(** X6. A frame in which the player's paddle is hit leaves the ball on the
    front face of that paddle, moving toward the AI, with the first-hit flag
    set; it signals no score, and in the next frame, whatever its length,
    the player's paddle is not hit again.  The same holds at the AI's
    paddle with the directions exchanged. *)
Theorem after_paddle_hit (d d2 : Difficulty) (r : Refs) (delta delta2 : R) :
  let out := fst (simulate d r delta) in
  (playerHits r delta = true ->
   V3.z (velRef out) < 0
   /\ V3.z (ballRef out) = PLAYER_Z - PADDLE_D / 2 - BALL_R
   /\ firstHitRef out = true
   /\ snd (simulate d r delta) = None
   /\ playerHits out delta2 = false)
  /\ (aiHits d r delta = true ->
      0 < V3.z (velRef out)
      /\ V3.z (ballRef out) = AI_Z + PADDLE_D / 2 + BALL_R
      /\ firstHitRef out = true
      /\ snd (simulate d r delta) = None
      /\ aiHits d2 out delta2 = false).
Proof.
  intros out. split.
  - intros Hp.
    pose proof (playerContact_vz _ _ _ Hp) as Hz.
    set (v := playerDeflect (fst (kinematics r delta))
                (snd (kinematics r delta)) (playerMove r)).
    assert (Hl : 0 < V3.length v) by now apply playerDeflect_length.
    assert (Hg : 0 < 1.05) by lra.
    destruct (hitSpeed_scales d 1.05 (firstHitRef r) v Hg Hl) as (k & Hk & E).
    assert (Hv : V3.z (velRef out) < 0).
    { subst out. rewrite simulate_velRef, (afterAI_player d r delta Hp).
      fold v. rewrite E. simpl. rewrite Rabs_pos_eq by lra. nra. }
    assert (Hb : ballRef out
                 = V3.setZ (fst (kinematics r delta))
                     (PLAYER_Z - PADDLE_D / 2 - BALL_R))
      by (subst out; apply player_hit_out, Hp).
    split; [exact Hv |]. split; [now rewrite Hb |].
    split; [subst out; simpl; rewrite Hp; now rewrite orb_true_r |].
    split.
    + unfold simulate. simpl. rewrite (player_hit_out d r delta Hp).
      unfold scoreTest. simpl.
      replace (Rltb _ _) with false
        by (symmetry; apply Rltb_false; consts; lra).
      replace (Rltb _ _) with false
        by (symmetry; apply Rltb_false; consts; lra).
      reflexivity.
    + unfold playerHits, playerContact. rewrite kinematics_vz.
      replace (Rltb 0 (V3.z (velRef out))) with false
        by (symmetry; apply Rltb_false; lra).
      reflexivity.
  - intros Ha. destruct (afterAI_ai d r delta Ha) as [Hp Hai].
    pose proof (aiContact_vz _ _ _ Ha) as Hz.
    set (v := aiDeflect (fst (afterPlayer d r delta))
                (snd (afterPlayer d r delta)) (aiMove d r delta)) in *.
    assert (Hl : 0 < V3.length v) by now apply aiDeflect_length.
    assert (Hg : 0 < 1.03) by lra.
    destruct (hitSpeed_scales d 1.03 (firstHitRef r) v Hg Hl) as (k & Hk & E).
    assert (Hv : 0 < V3.z (velRef out)).
    { subst out. rewrite simulate_velRef, Hai. rewrite E. simpl.
      rewrite Rabs_left by lra. nra. }
    assert (Hb : ballRef out
                 = V3.setZ (fst (kinematics r delta))
                     (AI_Z + PADDLE_D / 2 + BALL_R))
      by (subst out; apply ai_hit_out, Ha).
    split; [exact Hv |]. split; [now rewrite Hb |].
    split; [subst out; simpl; rewrite Ha; now rewrite orb_true_r |].
    split.
    + unfold simulate. simpl. rewrite (ai_hit_out d r delta Ha).
      unfold scoreTest. simpl.
      replace (Rltb _ _) with false
        by (symmetry; apply Rltb_false; consts; lra).
      replace (Rltb _ _) with false
        by (symmetry; apply Rltb_false; consts; lra).
      reflexivity.
    + destruct (playerHits out delta2) eqn:Hp2.
      * apply contacts_exclusive, Hp2.
      * unfold aiHits, afterPlayer. rewrite Hp2.
        unfold aiContact. rewrite kinematics_vz.
        replace (Rltb (V3.z (velRef out)) 0) with false
          by (symmetry; apply Rltb_false; lra).
        reflexivity.
Qed.

Lemma after_paddle_hit_witness :
  playerHits serveRefs 0.016 = true
  /\ V3.z (velRef (fst (simulate easy serveRefs 0.016))) < 0
  /\ playerHits (fst (simulate easy serveRefs 0.016)) 0.05 = false.
Proof.
  split; [exact serve_playerHits |].
  destruct (after_paddle_hit easy easy serveRefs 0.016 0.05) as [Hp _].
  destruct (Hp serve_playerHits) as (Hv & _ & _ & _ & Hn).
  split; [exact Hv | exact Hn].
Defined.

Lemma contact_offset (pos vel : vec3) (px : R) :
  playerContact pos vel px = true -> Rabs (V3.x pos - px) < 0.75.
Proof.
  unfold playerContact. intros H. apply andb4 in H.
  destruct H as (_ & _ & _ & H). apply Rltb_true in H. consts. lra.
Qed.

Lemma contact_offset_ai (pos vel : vec3) (ax : R) :
  aiContact pos vel ax = true -> Rabs (V3.x pos - ax) < 0.75.
Proof.
  unfold aiContact. intros H. apply andb4 in H.
  destruct H as (_ & _ & _ & H). apply Rltb_true in H. consts. lra.
Qed.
******************************
**ABOUT THIS TASK**
Could you copy out the data in full, exactly as it is written?

**EXERCISE SOLUTION**
(** X6. A frame in which the player's paddle is hit leaves the ball on the
    front face of that paddle, moving toward the AI, with the first-hit flag
    set; it signals no score, and in the next frame, whatever its length,
    the player's paddle is not hit again.  The same holds at the AI's
    paddle with the directions exchanged. *)
Theorem after_paddle_hit (d d2 : Difficulty) (r : Refs) (delta delta2 : R) :
  let out := fst (simulate d r delta) in
  (playerHits r delta = true ->
   V3.z (velRef out) < 0
   /\ V3.z (ballRef out) = PLAYER_Z - PADDLE_D / 2 - BALL_R
   /\ firstHitRef out = true
   /\ snd (simulate d r delta) = None
   /\ playerHits out delta2 = false)
  /\ (aiHits d r delta = true ->
      0 < V3.z (velRef out)
      /\ V3.z (ballRef out) = AI_Z + PADDLE_D / 2 + BALL_R
      /\ firstHitRef out = true
      /\ snd (simulate d r delta) = None
      /\ aiHits d2 out delta2 = false).
Proof.
  intros out. split.
  - intros Hp.
    pose proof (playerContact_vz _ _ _ Hp) as Hz.
    set (v := playerDeflect (fst (kinematics r delta))
                (snd (kinematics r delta)) (playerMove r)).
    assert (Hl : 0 < V3.length v) by now apply playerDeflect_length.
    assert (Hg : 0 < 1.05) by lra.
    destruct (hitSpeed_scales d 1.05 (firstHitRef r) v Hg Hl) as (k & Hk & E).
    assert (Hv : V3.z (velRef out) < 0).
    { subst out. rewrite simulate_velRef, (afterAI_player d r delta Hp).
      fold v. rewrite E. simpl. rewrite Rabs_pos_eq by lra. nra. }
    assert (Hb : ballRef out
                 = V3.setZ (fst (kinematics r delta))
                     (PLAYER_Z - PADDLE_D / 2 - BALL_R))
      by (subst out; apply player_hit_out, Hp).
    split; [exact Hv |]. split; [now rewrite Hb |].
    split; [subst out; simpl; rewrite Hp; now rewrite orb_true_r |].
    split.
    + unfold simulate. simpl. rewrite (player_hit_out d r delta Hp).
      unfold scoreTest. simpl.
      replace (Rltb _ _) with false
        by (symmetry; apply Rltb_false; consts; lra).
      replace (Rltb _ _) with false
        by (symmetry; apply Rltb_false; consts; lra).
      reflexivity.
    + unfold playerHits, playerContact. rewrite kinematics_vz.
      replace (Rltb 0 (V3.z (velRef out))) with false
        by (symmetry; apply Rltb_false; lra).
      reflexivity.
  - intros Ha. destruct (afterAI_ai d r delta Ha) as [Hp Hai].
    pose proof (aiContact_vz _ _ _ Ha) as Hz.
    set (v := aiDeflect (fst (afterPlayer d r delta))
                (snd (afterPlayer d r delta)) (aiMove d r delta)) in *.
    assert (Hl : 0 < V3.length v) by now apply aiDeflect_length.
    assert (Hg : 0 < 1.03) by lra.
    destruct (hitSpeed_scales d 1.03 (firstHitRef r) v Hg Hl) as (k & Hk & E).
    assert (Hv : 0 < V3.z (velRef out)).
    { subst out. rewrite simulate_velRef, Hai. rewrite E. simpl.
      rewrite Rabs_left by lra. nra. }
    assert (Hb : ballRef out
                 = V3.setZ (fst (kinematics r delta))
                     (AI_Z + PADDLE_D / 2 + BALL_R))
      by (subst out; apply ai_hit_out, Ha).
    split; [exact Hv |]. split; [now rewrite Hb |].
    split; [subst out; simpl; rewrite Ha; now rewrite orb_true_r |].
    split.
    + unfold simulate. simpl. rewrite (ai_hit_out d r delta Ha).
      unfold scoreTest. simpl.
      replace (Rltb _ _) with false
        by (symmetry; apply Rltb_false; consts; lra).
      replace (Rltb _ _) with false
        by (symmetry; apply Rltb_false; consts; lra).
      reflexivity.
    + destruct (playerHits out delta2) eqn:Hp2.
      * apply contacts_exclusive, Hp2.
      * unfold aiHits, afterPlayer. rewrite Hp2.
        unfold aiContact. rewrite kinematics_vz.
        replace (Rltb (V3.z (velRef out)) 0) with false
          by (symmetry; apply Rltb_false; lra).
        reflexivity.
Qed.

Lemma after_paddle_hit_witness :
  playerHits serveRefs 0.016 = true
  /\ V3.z (velRef (fst (simulate easy serveRefs 0.016))) < 0
  /\ playerHits (fst (simulate easy serveRefs 0.016)) 0.05 = false.
Proof.
  split; [exact serve_playerHits |].
  destruct (after_paddle_hit easy easy serveRefs 0.016 0.05) as [Hp _].
  destruct (Hp serve_playerHits) as (Hv & _ & _ & _ & Hn).
  split; [exact Hv | exact Hn].
Defined.

Lemma contact_offset (pos vel : vec3) (px : R) :
  playerContact pos vel px = true -> Rabs (V3.x pos - px) < 0.75.
Proof.
  unfold playerContact. intros H. apply andb4 in H.
  destruct H as (_ & _ & _ & H). apply Rltb_true in H. consts. lra.
Qed.

Lemma contact_offset_ai (pos vel : vec3) (ax : R) :
  aiContact pos vel ax = true -> Rabs (V3.x pos - ax) < 0.75.
Proof.
  unfold aiContact. intros H. apply andb4 in H.
  destruct H as (_ & _ & _ & H). apply Rltb_true in H. consts. lra.
Qed.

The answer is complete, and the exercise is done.